### Try it:
Reproduce the full listing exactly.

-------------------------

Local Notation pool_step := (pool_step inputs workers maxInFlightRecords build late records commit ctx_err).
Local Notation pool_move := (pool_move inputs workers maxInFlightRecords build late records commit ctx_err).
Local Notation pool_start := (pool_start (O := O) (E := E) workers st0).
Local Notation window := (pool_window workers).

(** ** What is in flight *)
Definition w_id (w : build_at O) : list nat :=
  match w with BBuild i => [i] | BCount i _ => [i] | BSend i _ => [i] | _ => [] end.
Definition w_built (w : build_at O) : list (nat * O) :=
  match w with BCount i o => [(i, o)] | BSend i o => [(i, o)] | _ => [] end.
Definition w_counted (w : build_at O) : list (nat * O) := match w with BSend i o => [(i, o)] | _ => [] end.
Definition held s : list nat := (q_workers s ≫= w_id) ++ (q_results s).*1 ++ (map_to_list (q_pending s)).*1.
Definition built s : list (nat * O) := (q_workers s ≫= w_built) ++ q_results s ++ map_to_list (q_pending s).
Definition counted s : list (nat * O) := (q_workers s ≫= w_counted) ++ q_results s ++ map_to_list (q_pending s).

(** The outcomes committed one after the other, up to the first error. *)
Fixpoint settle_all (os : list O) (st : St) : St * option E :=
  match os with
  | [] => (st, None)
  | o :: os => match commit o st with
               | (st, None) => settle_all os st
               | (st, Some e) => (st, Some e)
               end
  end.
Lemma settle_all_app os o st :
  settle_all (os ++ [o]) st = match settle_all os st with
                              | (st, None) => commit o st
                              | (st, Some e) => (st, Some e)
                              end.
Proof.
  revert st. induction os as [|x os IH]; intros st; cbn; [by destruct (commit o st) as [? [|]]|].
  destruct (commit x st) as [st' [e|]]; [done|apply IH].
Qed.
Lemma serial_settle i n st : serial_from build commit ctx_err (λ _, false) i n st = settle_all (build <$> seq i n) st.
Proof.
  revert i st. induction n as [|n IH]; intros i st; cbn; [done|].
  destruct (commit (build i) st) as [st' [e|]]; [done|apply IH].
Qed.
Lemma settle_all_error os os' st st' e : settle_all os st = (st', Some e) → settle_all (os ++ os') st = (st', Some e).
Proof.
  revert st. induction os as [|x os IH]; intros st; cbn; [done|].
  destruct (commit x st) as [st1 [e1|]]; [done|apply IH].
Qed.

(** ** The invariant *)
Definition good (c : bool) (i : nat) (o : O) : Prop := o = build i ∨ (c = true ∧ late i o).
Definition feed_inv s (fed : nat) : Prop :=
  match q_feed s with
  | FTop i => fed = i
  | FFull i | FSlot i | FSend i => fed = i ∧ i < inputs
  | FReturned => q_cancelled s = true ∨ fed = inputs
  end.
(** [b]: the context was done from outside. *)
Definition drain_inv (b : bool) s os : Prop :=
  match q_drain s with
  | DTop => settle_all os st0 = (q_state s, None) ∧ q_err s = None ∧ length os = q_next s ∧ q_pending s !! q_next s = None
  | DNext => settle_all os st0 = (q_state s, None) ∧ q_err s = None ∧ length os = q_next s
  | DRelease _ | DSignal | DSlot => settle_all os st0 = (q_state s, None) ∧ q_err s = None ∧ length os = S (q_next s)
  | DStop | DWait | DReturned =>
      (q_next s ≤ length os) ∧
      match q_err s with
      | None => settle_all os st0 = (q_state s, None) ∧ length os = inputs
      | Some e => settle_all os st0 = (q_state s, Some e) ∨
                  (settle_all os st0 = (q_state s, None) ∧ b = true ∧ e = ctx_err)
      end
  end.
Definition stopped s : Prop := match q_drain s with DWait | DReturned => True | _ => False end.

-------------------------

### Solution to the exercise:
Local Notation pool_step := (pool_step inputs workers maxInFlightRecords build late records commit ctx_err).
Local Notation pool_move := (pool_move inputs workers maxInFlightRecords build late records commit ctx_err).
Local Notation pool_start := (pool_start (O := O) (E := E) workers st0).
Local Notation window := (pool_window workers).

(** ** What is in flight *)
Definition w_id (w : build_at O) : list nat :=
  match w with BBuild i => [i] | BCount i _ => [i] | BSend i _ => [i] | _ => [] end.
Definition w_built (w : build_at O) : list (nat * O) :=
  match w with BCount i o => [(i, o)] | BSend i o => [(i, o)] | _ => [] end.
Definition w_counted (w : build_at O) : list (nat * O) := match w with BSend i o => [(i, o)] | _ => [] end.
Definition held s : list nat := (q_workers s ≫= w_id) ++ (q_results s).*1 ++ (map_to_list (q_pending s)).*1.
Definition built s : list (nat * O) := (q_workers s ≫= w_built) ++ q_results s ++ map_to_list (q_pending s).
Definition counted s : list (nat * O) := (q_workers s ≫= w_counted) ++ q_results s ++ map_to_list (q_pending s).

(** The outcomes committed one after the other, up to the first error. *)
Fixpoint settle_all (os : list O) (st : St) : St * option E :=
  match os with
  | [] => (st, None)
  | o :: os => match commit o st with
               | (st, None) => settle_all os st
               | (st, Some e) => (st, Some e)
               end
  end.
Lemma settle_all_app os o st :
  settle_all (os ++ [o]) st = match settle_all os st with
                              | (st, None) => commit o st
                              | (st, Some e) => (st, Some e)
                              end.
Proof.
  revert st. induction os as [|x os IH]; intros st; cbn; [by destruct (commit o st) as [? [|]]|].
  destruct (commit x st) as [st' [e|]]; [done|apply IH].
Qed.
Lemma serial_settle i n st : serial_from build commit ctx_err (λ _, false) i n st = settle_all (build <$> seq i n) st.
Proof.
  revert i st. induction n as [|n IH]; intros i st; cbn; [done|].
  destruct (commit (build i) st) as [st' [e|]]; [done|apply IH].
Qed.
Lemma settle_all_error os os' st st' e : settle_all os st = (st', Some e) → settle_all (os ++ os') st = (st', Some e).
Proof.
  revert st. induction os as [|x os IH]; intros st; cbn; [done|].
  destruct (commit x st) as [st1 [e1|]]; [done|apply IH].
Qed.

(** ** The invariant *)
Definition good (c : bool) (i : nat) (o : O) : Prop := o = build i ∨ (c = true ∧ late i o).
Definition feed_inv s (fed : nat) : Prop :=
  match q_feed s with
  | FTop i => fed = i
  | FFull i | FSlot i | FSend i => fed = i ∧ i < inputs
  | FReturned => q_cancelled s = true ∨ fed = inputs
  end.
(** [b]: the context was done from outside. *)
Definition drain_inv (b : bool) s os : Prop :=
  match q_drain s with
  | DTop => settle_all os st0 = (q_state s, None) ∧ q_err s = None ∧ length os = q_next s ∧ q_pending s !! q_next s = None
  | DNext => settle_all os st0 = (q_state s, None) ∧ q_err s = None ∧ length os = q_next s
  | DRelease _ | DSignal | DSlot => settle_all os st0 = (q_state s, None) ∧ q_err s = None ∧ length os = S (q_next s)
  | DStop | DWait | DReturned =>
      (q_next s ≤ length os) ∧
      match q_err s with
      | None => settle_all os st0 = (q_state s, None) ∧ length os = inputs
      | Some e => settle_all os st0 = (q_state s, Some e) ∨
                  (settle_all os st0 = (q_state s, None) ∧ b = true ∧ e = ctx_err)
      end
  end.
Definition stopped s : Prop := match q_drain s with DWait | DReturned => True | _ => False end.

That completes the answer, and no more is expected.